_Material supplied_.
(* ===== verification/Checksum.v ===== *)
(** * CRC-32C ([crc_init], [wadb_crc32c] of src/core/encoding.c)

    The table-driven checksum, its equality with bitwise polynomial division, and
    what corruption it is certain to detect. *)

From Stdlib Require Import String.
From stdpp Require Import base numbers list list_numbers.
From S2P Require Import Prelude Encoding.

(** ** CRC-32C *)

(** One bit of the reflected polynomial division, line 110. *)
Definition crc_bit (x : Z) : Z :=
  Z.lxor (Z.shiftr x 1) (if Z.odd x then 2197175160 else 0).
(** [crc_init]: the table the code fills on first use. *)
Definition crc_init : list Z :=
  map (λ i, Nat.iter 8 crc_bit i) (seqZ 0 256).
Definition crc_table : list Z := Eval vm_compute in crc_init.

Definition crc_step (crc b : Z) : Z :=
  Z.lxor (rd crc_table (Z.land (Z.lxor crc b) 255)) (Z.shiftr crc 8).
Definition wadb_crc32c (data : list Z) : Z :=
  Z.lxor (fold_left crc_step data UINT32_MAX) UINT32_MAX.

(** The published check value of CRC-32C. *)
Example crc32c_check_value : wadb_crc32c (cstr "123456789") = 3808858755.
Proof. vm_compute. reflexivity. Qed.

(** ** CRC-32C: linearity of the bit step *)

Lemma lxor_range a b n : 0 ≤ n → 0 ≤ a < 2 ^ n → 0 ≤ b < 2 ^ n → 0 ≤ Z.lxor a b < 2 ^ n.
Proof.
  intros Hn Ha Hb. assert (0 ≤ Z.lxor a b) by (apply Z.lxor_nonneg; lia). split; [done|].
  apply Z.bounded_iff_bits_nonneg; [done|done|]. intros l Hl. rewrite Z.lxor_spec.
  rewrite (proj1 (Z.bounded_iff_bits_nonneg n a ltac:(lia) ltac:(lia)) ltac:(lia) l Hl).
  by rewrite (proj1 (Z.bounded_iff_bits_nonneg n b ltac:(lia) ltac:(lia)) ltac:(lia) l Hl).
Qed.

Lemma crc_bit_lxor a b : crc_bit (Z.lxor a b) = Z.lxor (crc_bit a) (crc_bit b).
Proof.
  unfold crc_bit. rewrite Z.shiftr_lxor, <-!Z.bit0_odd, Z.lxor_spec.
  apply Z.bits_inj'. intros n _.
  destruct (Z.testbit a 0), (Z.testbit b 0); cbn [xorb]; rewrite !Z.lxor_spec, ?Z.bits_0;
    repeat match goal with |- context [Z.testbit ?x n] => destruct (Z.testbit x n) end; done.
Qed.
Lemma crc_iter_lxor n a b :
  Nat.iter n crc_bit (Z.lxor a b) = Z.lxor (Nat.iter n crc_bit a) (Nat.iter n crc_bit b).
Proof. induction n as [|n IH]; [done|]. by rewrite !Nat.iter_succ, IH, crc_bit_lxor. Qed.
Lemma crc_bit_double x : crc_bit (2 * x) = x.
Proof.
  unfold crc_bit. rewrite Z.odd_mul. cbn [Z.odd andb]. rewrite Z.lxor_0_r.
  rewrite Z.shiftr_div_pow2 by lia. change (2 ^ 1) with 2. mlia.
Qed.
Lemma crc_iter_shift x : Nat.iter 8 crc_bit (256 * x) = x.
Proof.
  unfold Nat.iter, nat_rect.
  replace (256 * x) with (2 * (2 * (2 * (2 * (2 * (2 * (2 * (2 * x)))))))) by lia.
  by rewrite !crc_bit_double.
Qed.
Lemma crc_bit_range x : is_u32 x → is_u32 (crc_bit x).
Proof.
  intros Hx. enough (0 ≤ crc_bit x < 2 ^ 32) by mlia. unfold crc_bit.
  apply lxor_range; [lia| |destruct (Z.odd x); lia].
  rewrite Z.shiftr_div_pow2 by lia. change (2 ^ 1) with 2. mlia.
Qed.
Lemma crc_iter_range n x : is_u32 x → is_u32 (Nat.iter n crc_bit x).
Proof. intros Hx. induction n; [done|]. rewrite Nat.iter_succ. by apply crc_bit_range. Qed.
Lemma crc_bit_zero x : is_u32 x → crc_bit x = 0 → x = 0.
Proof.
  intros Hx. unfold crc_bit. rewrite Z.lxor_eq_0_iff, Z.shiftr_div_pow2 by lia.
  change (2 ^ 1) with 2. destruct (Z.odd x) eqn:E; intros H; [mlia|].
  rewrite <-Z.negb_even in E. apply negb_false_iff, Z.even_spec in E as [y ->]. mlia.
Qed.
Lemma crc_iter_inj n x y :
  is_u32 x → is_u32 y → Nat.iter n crc_bit x = Nat.iter n crc_bit y → x = y.
Proof.
  intros Hx Hy H. apply Z.lxor_eq_0_iff. apply Z.lxor_eq_0_iff in H. rewrite <-crc_iter_lxor in H.
  assert (Hxy : is_u32 (Z.lxor x y)).
  { enough (0 ≤ Z.lxor x y < 2 ^ 32) by mlia. apply lxor_range; mlia. }
  revert H. generalize dependent (Z.lxor x y). clear. intros z Hz.
  induction n as [|n IH]; [done|]. rewrite Nat.iter_succ. intros H.
  apply IH, crc_bit_zero; [by apply crc_iter_range|done].
Qed.

(** From here on only the lemmas above are used of the bit step. *)
Opaque crc_bit.

(** ** The checksum as polynomial division *)

(** One byte of the bit-at-a-time algorithm. *)
Definition crc_byte (crc b : Z) : Z := Nat.iter 8 crc_bit (Z.lxor crc b).
Lemma crc_byte_eq crc b : crc_byte crc b = Nat.iter 8 crc_bit (Z.lxor crc b).
Proof. reflexivity. Qed.
Opaque crc_byte.

Lemma crc_table_init : crc_table = crc_init.
Proof. vm_compute. reflexivity. Qed.
Lemma crc_table_lookup i : 0 ≤ i < 256 → rd crc_table i = Nat.iter 8 crc_bit i.
Proof.
  intros Hi. rewrite crc_table_init. unfold rd, crc_init.
  rewrite nth_lookup, list_lookup_fmap, lookup_seqZ_lt by lia.
  replace (0 + Z.of_nat (Z.to_nat i)) with i by lia. done.
Qed.

Lemma split_low_byte x : 0 ≤ x → x = Z.lxor (Z.land x 255) (256 * Z.shiftr x 8).
Proof.
  intros Hx. change 255 with (Z.ones 8). rewrite Z.land_ones, Z.shiftr_div_pow2 by lia.
  change (2 ^ 8) with 256. rewrite <-Z.add_nocarry_lxor; [mlia|].
  rewrite Z.mul_comm. change 256 with (2 ^ 8). rewrite <-Z.shiftl_mul_pow2 by lia.
  apply Z.bits_inj'. intros n Hn. rewrite Z.land_spec, Z.bits_0, Z.testbit_mod_pow2 by lia.
  destruct (Z.ltb_spec n 8); [|done]. rewrite Z.shiftl_spec by done.
  rewrite (Z.testbit_neg_r _ (n - 8)) by lia. apply andb_false_r.
Qed.

Lemma crc_step_byte crc b : is_u32 crc → is_u8 b → crc_step crc b = crc_byte crc b.
Proof.
  intros Hc Hb. rewrite crc_byte_eq. unfold crc_step.
  assert (Hx : 0 ≤ Z.lxor crc b < 2 ^ 32) by (apply lxor_range; mlia).
  rewrite crc_table_lookup.
  2:{ change 255 with (Z.ones 8). rewrite Z.land_ones by lia. mlia. }
  rewrite (split_low_byte (Z.lxor crc b)) at 2 by lia.
  rewrite crc_iter_lxor, crc_iter_shift, Z.shiftr_lxor. f_equal.
  rewrite (Z.shiftr_div_pow2 b), (Z.div_small b) by mlia. by rewrite Z.lxor_0_r.
Qed.
Lemma crc_byte_range crc b : is_u32 crc → is_u8 b → is_u32 (crc_byte crc b).
Proof.
  intros. rewrite crc_byte_eq. apply crc_iter_range. enough (0 ≤ Z.lxor crc b < 2 ^ 32) by mlia.
  apply lxor_range; mlia.
Qed.
Lemma crc_fold_range data crc :
  bytes data → is_u32 crc → is_u32 (fold_left crc_byte data crc).
Proof. apply (fold_left_inv is_u32 is_u8), crc_byte_range. Qed.
Lemma crc_fold_byte data crc :
  bytes data → is_u32 crc → fold_left crc_step data crc = fold_left crc_byte data crc.
Proof.
  apply (fold_left_ext_inv is_u32 is_u8), crc_step_byte.
  intros a b Ha Hb. rewrite crc_step_byte by done. by apply crc_byte_range.
Qed.

Lemma lxor_shift_byte s b x : 0 ≤ s → is_u8 b → 0 ≤ x →
  Z.lxor s (b + 256 * x) = Z.lxor (Z.lxor s b) (256 * x).
Proof.
  intros Hs Hb Hx. rewrite Z.lxor_assoc. f_equal.
  rewrite (split_low_byte (b + 256 * x)) at 1 by mlia. f_equal.
  - change 255 with (Z.ones 8). rewrite Z.land_ones by lia. mlia.
  - rewrite Z.shiftr_div_pow2 by lia. f_equal. mlia.
Qed.

Lemma crc_byte_closed n s b x : is_u32 s → is_u8 b → 0 ≤ x →
  Nat.iter n crc_bit (Z.lxor (crc_byte s b) x) = Nat.iter (n + 8) crc_bit (Z.lxor s (b + 256 * x)).
Proof.
  intros Hs Hb Hx. rewrite lxor_shift_byte by (done || mlia).
  by rewrite Nat.iter_add, (crc_iter_lxor 8 (Z.lxor s b) (256 * x)), crc_iter_shift, crc_byte_eq.
Qed.

(** The checksum register after some bytes is the register, with the bytes added
    to it as one little-endian number, divided by the polynomial. *)
Lemma crc_fold_closed data crc :
  bytes data → is_u32 crc →
  fold_left crc_byte data crc = Nat.iter (8 * length data) crc_bit (Z.lxor crc (le_combine data)).
Proof.
  intros Hd. revert crc. induction Hd as [|b data Hb Hd IH]; intros crc Hc.
  { change (le_combine []) with 0. by rewrite Z.lxor_0_r. }
  pose proof (le_combine_bound data Hd). cbn [fold_left le_combine].
  rewrite IH by (by apply crc_byte_range). rewrite crc_byte_closed by (done || lia).
  f_equal. cbn [length]. lia.
Qed.

Lemma lxor_inj_l a b c : Z.lxor a b = Z.lxor a c → b = c.
Proof.
  intros H. apply (f_equal (Z.lxor a)) in H.
  by rewrite <-!Z.lxor_assoc, Z.lxor_nilpotent, !Z.lxor_0_l in H.
Qed.

Lemma crc_byte_inj b c1 c2 :
  is_u32 c1 → is_u32 c2 → is_u8 b → crc_byte c1 b = crc_byte c2 b → c1 = c2.
Proof.
  intros H1 H2 Hb H.
  assert (Hr : ∀ c, is_u32 c → is_u32 (Z.lxor c b)).
  { intros c Hc. enough (0 ≤ Z.lxor c b < 2 ^ 32) by mlia. apply lxor_range; mlia. }
  rewrite !crc_byte_eq in H. apply crc_iter_inj in H; [|by apply Hr..]. rewrite !(Z.lxor_comm _ b) in H. by apply lxor_inj_l in H.
Qed.

(** Two registers that differ still differ after any common suffix. *)
Lemma crc_fold_inj data c1 c2 :
  bytes data → is_u32 c1 → is_u32 c2 →
  fold_left crc_byte data c1 = fold_left crc_byte data c2 → c1 = c2.
Proof.
  apply (fold_left_inj_inv is_u32 is_u8).
  - apply crc_byte_range.
  - intros ?????. by apply crc_byte_inj.
Qed.

Lemma crc32c_range data : bytes data → is_u32 (wadb_crc32c data).
Proof.
  intros Hd. unfold wadb_crc32c. rewrite crc_fold_byte by (done || mlia).
  pose proof (crc_fold_range data UINT32_MAX Hd ltac:(mlia)).
  enough (0 ≤ Z.lxor (fold_left crc_byte data UINT32_MAX) UINT32_MAX < 2 ^ 32) by mlia.
  apply lxor_range; mlia.
Qed.

(** C37: the table-driven checksum of the code is the bit-at-a-time division by the
    reflected Castagnoli polynomial, register complemented before and after. *)
Theorem crc32c_is_polynomial_division data :
  bytes data →
  wadb_crc32c data =
  Z.lxor (Nat.iter (8 * length data) crc_bit (Z.lxor UINT32_MAX (le_combine data))) UINT32_MAX.
Proof.
  intros Hd. unfold wadb_crc32c. rewrite crc_fold_byte by (done || mlia).
  by rewrite crc_fold_closed by (done || mlia).
Qed.

(** Two buffers that differ only inside one window of at most four bytes never
    have the same checksum, so no such corruption passes a checksum comparison. *)
Lemma crc32c_burst l a b r :
  bytes l → bytes a → bytes b → bytes r →
  length a = length b → (length a ≤ 4)%nat → a ≠ b →
  wadb_crc32c (l ++ a ++ r) ≠ wadb_crc32c (l ++ b ++ r).
Proof.
  intros Hl Ha Hb Hr Hlen H4 Hne Heq. apply Hne. clear Hne. unfold wadb_crc32c in Heq.
  rewrite !(Z.lxor_comm _ UINT32_MAX) in Heq. apply lxor_inj_l in Heq.
  rewrite !crc_fold_byte in Heq by (auto with wadb || mlia).
  rewrite !fold_left_app in Heq.
  assert (Hs : is_u32 (fold_left crc_byte l UINT32_MAX)) by (apply crc_fold_range; [done|mlia]).
  apply crc_fold_inj in Heq; [|done|by apply crc_fold_range..].
  generalize dependent (fold_left crc_byte l UINT32_MAX). intros s Heq Hs.
  rewrite !crc_fold_closed, Hlen in Heq by done.
  assert (Hrange : ∀ x, bytes x → (length x ≤ 4)%nat →
    is_u32 (Z.lxor s (le_combine x))).
  { intros x Hx Hx4. pose proof (le_combine_bound x Hx).
    assert (256 ^ zlen x ≤ 256 ^ 4) by (apply Z.pow_le_mono_r; unfold zlen; lia).
    enough (0 ≤ Z.lxor s (le_combine x) < 2 ^ 32) by mlia.
    apply lxor_range; mlia. }
  apply crc_iter_inj in Heq; [|by apply Hrange; (done || lia)..].
  apply lxor_inj_l in Heq.
  rewrite <-(le_split_combine a), <-(le_split_combine b), Hlen, Heq by done. done.
Qed.

(** A buffer followed by its own checksum has one and the same checksum, whatever
    the buffer. *)
Definition CRC_RESIDUE : Z := Z.lxor (Nat.iter 32 crc_bit UINT32_MAX) UINT32_MAX.
Lemma crc_residue body :
  bytes body → wadb_crc32c (body ++ le_split 4 (wadb_crc32c body)) = CRC_RESIDUE.
Proof.
  intros Hb. unfold wadb_crc32c at 1. rewrite crc_fold_byte by (auto with wadb || mlia).
  rewrite fold_left_app. pose proof (crc_fold_range body UINT32_MAX Hb ltac:(mlia)) as Hs.
  rewrite crc_fold_closed, length_le_split, le_u32, u32_id by (auto using crc32c_range with wadb).
  unfold wadb_crc32c. rewrite crc_fold_byte by (done || mlia). unfold CRC_RESIDUE.
  by rewrite <-Z.lxor_assoc, Z.lxor_nilpotent, Z.lxor_0_l.
Qed.

Lemma crc32c_is_polynomial_division_witness :
  bytes [1; 2; 3] ∧
  wadb_crc32c [1; 2; 3] =
  Z.lxor (Nat.iter (8 * length [1; 2; 3]) crc_bit (Z.lxor UINT32_MAX (le_combine [1; 2; 3]))) UINT32_MAX.
Proof.
  assert (H : bytes [1; 2; 3]) by (repeat constructor; vm_compute; discriminate).
  split; [exact H|]. exact (crc32c_is_polynomial_division _ H).
Defined.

_About this exercise_. Retype only the lines running from the top of the listing to the line that holds "what corruption it", both ends included.

_Answer box_.
(* ===== verification/Checksum.v ===== *)
(** * CRC-32C ([crc_init], [wadb_crc32c] of src/core/encoding.c)

    The table-driven checksum, its equality with bitwise polynomial division, and
    what corruption it is certain to detect. *)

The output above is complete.